Task> Using the records below, transcribe word for word the stretch from the line that contains "Lemma Tx_after (a" through the line that contains "Lemma Sleep_after (ms", both end lines included, and nothing else.

Input data>
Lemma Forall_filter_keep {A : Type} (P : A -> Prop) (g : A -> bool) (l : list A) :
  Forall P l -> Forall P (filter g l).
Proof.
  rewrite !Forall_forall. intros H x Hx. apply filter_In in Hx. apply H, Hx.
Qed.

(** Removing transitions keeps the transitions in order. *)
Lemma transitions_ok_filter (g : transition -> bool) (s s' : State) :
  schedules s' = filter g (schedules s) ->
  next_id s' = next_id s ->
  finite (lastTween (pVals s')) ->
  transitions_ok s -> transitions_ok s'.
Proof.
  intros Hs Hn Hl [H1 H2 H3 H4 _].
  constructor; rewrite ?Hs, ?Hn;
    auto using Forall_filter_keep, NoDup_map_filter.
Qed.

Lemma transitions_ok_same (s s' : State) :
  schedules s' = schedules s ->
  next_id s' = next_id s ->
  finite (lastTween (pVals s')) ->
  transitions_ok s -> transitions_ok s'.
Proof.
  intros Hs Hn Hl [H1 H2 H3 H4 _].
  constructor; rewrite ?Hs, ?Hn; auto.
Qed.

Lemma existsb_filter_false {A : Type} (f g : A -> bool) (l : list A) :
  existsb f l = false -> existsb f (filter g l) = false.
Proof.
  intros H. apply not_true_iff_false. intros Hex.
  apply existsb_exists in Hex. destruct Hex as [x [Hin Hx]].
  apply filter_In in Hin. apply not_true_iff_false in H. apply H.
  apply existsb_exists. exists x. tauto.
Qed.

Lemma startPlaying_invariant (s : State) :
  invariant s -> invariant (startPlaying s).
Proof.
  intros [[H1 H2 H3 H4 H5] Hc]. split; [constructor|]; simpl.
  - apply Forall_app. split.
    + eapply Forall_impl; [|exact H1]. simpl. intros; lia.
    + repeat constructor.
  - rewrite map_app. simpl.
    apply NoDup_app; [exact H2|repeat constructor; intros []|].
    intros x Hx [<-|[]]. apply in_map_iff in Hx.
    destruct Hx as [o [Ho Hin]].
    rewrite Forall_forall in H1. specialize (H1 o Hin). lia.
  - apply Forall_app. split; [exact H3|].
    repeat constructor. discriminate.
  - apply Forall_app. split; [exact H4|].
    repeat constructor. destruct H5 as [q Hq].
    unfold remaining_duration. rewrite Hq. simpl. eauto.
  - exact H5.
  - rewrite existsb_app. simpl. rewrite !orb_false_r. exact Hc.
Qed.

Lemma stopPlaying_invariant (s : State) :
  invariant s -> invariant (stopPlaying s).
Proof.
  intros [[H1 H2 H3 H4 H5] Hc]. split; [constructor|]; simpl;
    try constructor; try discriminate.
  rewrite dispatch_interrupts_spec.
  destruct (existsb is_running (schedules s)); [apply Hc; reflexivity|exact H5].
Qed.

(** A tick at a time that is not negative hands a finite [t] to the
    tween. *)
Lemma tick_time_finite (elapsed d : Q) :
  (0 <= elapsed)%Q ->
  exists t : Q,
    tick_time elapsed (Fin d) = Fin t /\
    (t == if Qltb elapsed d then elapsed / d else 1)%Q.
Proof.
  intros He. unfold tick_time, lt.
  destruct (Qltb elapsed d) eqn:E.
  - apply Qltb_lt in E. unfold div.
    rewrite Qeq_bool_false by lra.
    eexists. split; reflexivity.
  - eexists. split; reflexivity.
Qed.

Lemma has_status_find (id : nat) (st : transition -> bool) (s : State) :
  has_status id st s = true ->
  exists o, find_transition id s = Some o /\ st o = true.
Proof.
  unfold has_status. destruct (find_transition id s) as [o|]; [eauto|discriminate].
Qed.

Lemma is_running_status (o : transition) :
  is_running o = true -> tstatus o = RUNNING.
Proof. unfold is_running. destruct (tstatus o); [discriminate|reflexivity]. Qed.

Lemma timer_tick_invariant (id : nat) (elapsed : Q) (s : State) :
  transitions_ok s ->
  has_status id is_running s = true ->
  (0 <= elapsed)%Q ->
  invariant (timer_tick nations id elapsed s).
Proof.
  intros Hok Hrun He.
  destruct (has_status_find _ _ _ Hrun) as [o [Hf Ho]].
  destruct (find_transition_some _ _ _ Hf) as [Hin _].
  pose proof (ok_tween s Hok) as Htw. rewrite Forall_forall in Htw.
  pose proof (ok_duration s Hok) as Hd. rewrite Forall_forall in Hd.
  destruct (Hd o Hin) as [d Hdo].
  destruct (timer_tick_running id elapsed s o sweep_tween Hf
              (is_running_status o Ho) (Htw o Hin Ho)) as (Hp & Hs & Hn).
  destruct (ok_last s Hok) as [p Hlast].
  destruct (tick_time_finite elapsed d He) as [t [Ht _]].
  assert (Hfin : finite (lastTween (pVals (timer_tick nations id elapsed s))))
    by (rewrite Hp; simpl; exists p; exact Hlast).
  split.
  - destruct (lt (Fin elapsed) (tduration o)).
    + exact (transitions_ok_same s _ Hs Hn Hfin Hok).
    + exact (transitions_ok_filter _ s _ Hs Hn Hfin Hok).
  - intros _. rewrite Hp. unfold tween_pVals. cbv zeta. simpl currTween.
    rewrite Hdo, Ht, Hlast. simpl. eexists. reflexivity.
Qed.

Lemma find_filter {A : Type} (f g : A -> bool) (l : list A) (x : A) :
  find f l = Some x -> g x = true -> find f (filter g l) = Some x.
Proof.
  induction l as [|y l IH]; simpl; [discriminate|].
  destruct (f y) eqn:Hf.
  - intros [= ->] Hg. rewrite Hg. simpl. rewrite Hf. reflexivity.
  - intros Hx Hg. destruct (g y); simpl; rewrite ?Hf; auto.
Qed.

...

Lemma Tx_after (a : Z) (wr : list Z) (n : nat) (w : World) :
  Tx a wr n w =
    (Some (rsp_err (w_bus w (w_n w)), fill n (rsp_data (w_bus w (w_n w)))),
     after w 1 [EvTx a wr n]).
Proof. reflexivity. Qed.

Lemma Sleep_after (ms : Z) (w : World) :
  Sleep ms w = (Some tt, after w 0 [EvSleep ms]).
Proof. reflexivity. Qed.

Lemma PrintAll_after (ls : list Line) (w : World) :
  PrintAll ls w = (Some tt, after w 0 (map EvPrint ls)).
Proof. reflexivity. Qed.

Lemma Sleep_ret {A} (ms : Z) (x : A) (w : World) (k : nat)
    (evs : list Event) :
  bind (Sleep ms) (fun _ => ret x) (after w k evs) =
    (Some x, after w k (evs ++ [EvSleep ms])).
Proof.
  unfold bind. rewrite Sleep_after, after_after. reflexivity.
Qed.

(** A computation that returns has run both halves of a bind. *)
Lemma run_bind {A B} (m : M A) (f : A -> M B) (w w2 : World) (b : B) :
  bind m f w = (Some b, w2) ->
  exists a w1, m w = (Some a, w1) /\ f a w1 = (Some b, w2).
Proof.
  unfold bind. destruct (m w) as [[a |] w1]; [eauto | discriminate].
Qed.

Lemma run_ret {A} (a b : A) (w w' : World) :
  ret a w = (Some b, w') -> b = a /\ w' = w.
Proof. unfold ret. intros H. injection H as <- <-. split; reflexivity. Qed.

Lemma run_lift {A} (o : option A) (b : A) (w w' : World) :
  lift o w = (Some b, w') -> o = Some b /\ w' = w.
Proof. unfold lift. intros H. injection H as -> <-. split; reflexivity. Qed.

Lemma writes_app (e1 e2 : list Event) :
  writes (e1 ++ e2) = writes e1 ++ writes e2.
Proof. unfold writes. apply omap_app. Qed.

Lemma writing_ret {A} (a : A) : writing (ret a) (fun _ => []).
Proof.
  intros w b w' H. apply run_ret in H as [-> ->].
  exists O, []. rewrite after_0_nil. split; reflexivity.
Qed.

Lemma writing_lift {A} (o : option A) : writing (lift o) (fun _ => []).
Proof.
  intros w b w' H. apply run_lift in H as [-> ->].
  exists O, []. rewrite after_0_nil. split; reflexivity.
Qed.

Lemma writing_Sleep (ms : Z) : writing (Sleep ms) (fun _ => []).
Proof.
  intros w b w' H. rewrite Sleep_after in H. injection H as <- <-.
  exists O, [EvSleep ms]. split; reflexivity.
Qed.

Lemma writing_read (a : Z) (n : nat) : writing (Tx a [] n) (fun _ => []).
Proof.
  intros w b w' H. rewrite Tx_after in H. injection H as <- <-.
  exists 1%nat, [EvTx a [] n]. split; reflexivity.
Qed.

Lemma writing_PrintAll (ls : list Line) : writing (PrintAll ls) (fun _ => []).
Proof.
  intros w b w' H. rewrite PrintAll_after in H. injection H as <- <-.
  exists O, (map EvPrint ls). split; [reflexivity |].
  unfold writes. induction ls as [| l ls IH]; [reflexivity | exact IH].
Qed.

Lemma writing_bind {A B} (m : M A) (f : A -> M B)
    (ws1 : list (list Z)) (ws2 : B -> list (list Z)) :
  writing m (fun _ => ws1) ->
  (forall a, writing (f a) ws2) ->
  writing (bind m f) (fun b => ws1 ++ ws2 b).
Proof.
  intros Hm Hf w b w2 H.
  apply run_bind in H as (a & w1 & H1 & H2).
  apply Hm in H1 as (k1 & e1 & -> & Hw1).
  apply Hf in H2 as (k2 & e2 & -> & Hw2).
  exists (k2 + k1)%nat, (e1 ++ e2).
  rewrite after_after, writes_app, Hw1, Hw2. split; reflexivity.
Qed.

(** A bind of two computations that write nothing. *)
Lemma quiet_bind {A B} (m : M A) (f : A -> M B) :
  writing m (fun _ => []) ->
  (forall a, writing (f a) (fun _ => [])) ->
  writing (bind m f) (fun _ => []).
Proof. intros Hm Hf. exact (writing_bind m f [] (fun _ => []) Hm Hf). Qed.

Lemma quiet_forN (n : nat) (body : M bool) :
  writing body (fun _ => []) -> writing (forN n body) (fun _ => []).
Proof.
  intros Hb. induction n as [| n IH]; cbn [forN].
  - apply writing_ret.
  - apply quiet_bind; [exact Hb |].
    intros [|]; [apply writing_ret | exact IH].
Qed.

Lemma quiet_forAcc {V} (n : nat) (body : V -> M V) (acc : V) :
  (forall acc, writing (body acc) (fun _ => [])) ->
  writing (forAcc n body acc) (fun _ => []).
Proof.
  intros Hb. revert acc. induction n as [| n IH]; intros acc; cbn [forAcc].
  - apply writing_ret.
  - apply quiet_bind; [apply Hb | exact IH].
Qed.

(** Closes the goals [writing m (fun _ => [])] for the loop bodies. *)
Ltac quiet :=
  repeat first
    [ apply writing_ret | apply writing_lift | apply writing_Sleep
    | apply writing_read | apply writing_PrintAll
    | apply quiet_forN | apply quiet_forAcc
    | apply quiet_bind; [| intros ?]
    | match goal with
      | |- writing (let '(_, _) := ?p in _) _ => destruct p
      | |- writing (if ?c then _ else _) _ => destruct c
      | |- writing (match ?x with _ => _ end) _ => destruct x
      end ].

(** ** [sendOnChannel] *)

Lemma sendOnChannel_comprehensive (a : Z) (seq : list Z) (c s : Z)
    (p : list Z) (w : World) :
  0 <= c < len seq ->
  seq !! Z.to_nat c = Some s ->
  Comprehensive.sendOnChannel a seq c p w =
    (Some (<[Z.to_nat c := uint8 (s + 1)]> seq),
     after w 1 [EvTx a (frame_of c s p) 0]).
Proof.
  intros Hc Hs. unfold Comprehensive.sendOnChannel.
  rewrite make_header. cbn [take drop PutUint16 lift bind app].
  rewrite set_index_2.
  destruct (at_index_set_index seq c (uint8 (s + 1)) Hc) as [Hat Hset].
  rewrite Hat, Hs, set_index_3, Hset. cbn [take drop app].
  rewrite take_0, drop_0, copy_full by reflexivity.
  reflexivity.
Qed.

Response box>
Lemma Tx_after (a : Z) (wr : list Z) (n : nat) (w : World) :
  Tx a wr n w =
    (Some (rsp_err (w_bus w (w_n w)), fill n (rsp_data (w_bus w (w_n w)))),
     after w 1 [EvTx a wr n]).
Proof. reflexivity. Qed.

Lemma Sleep_after (ms : Z) (w : World) :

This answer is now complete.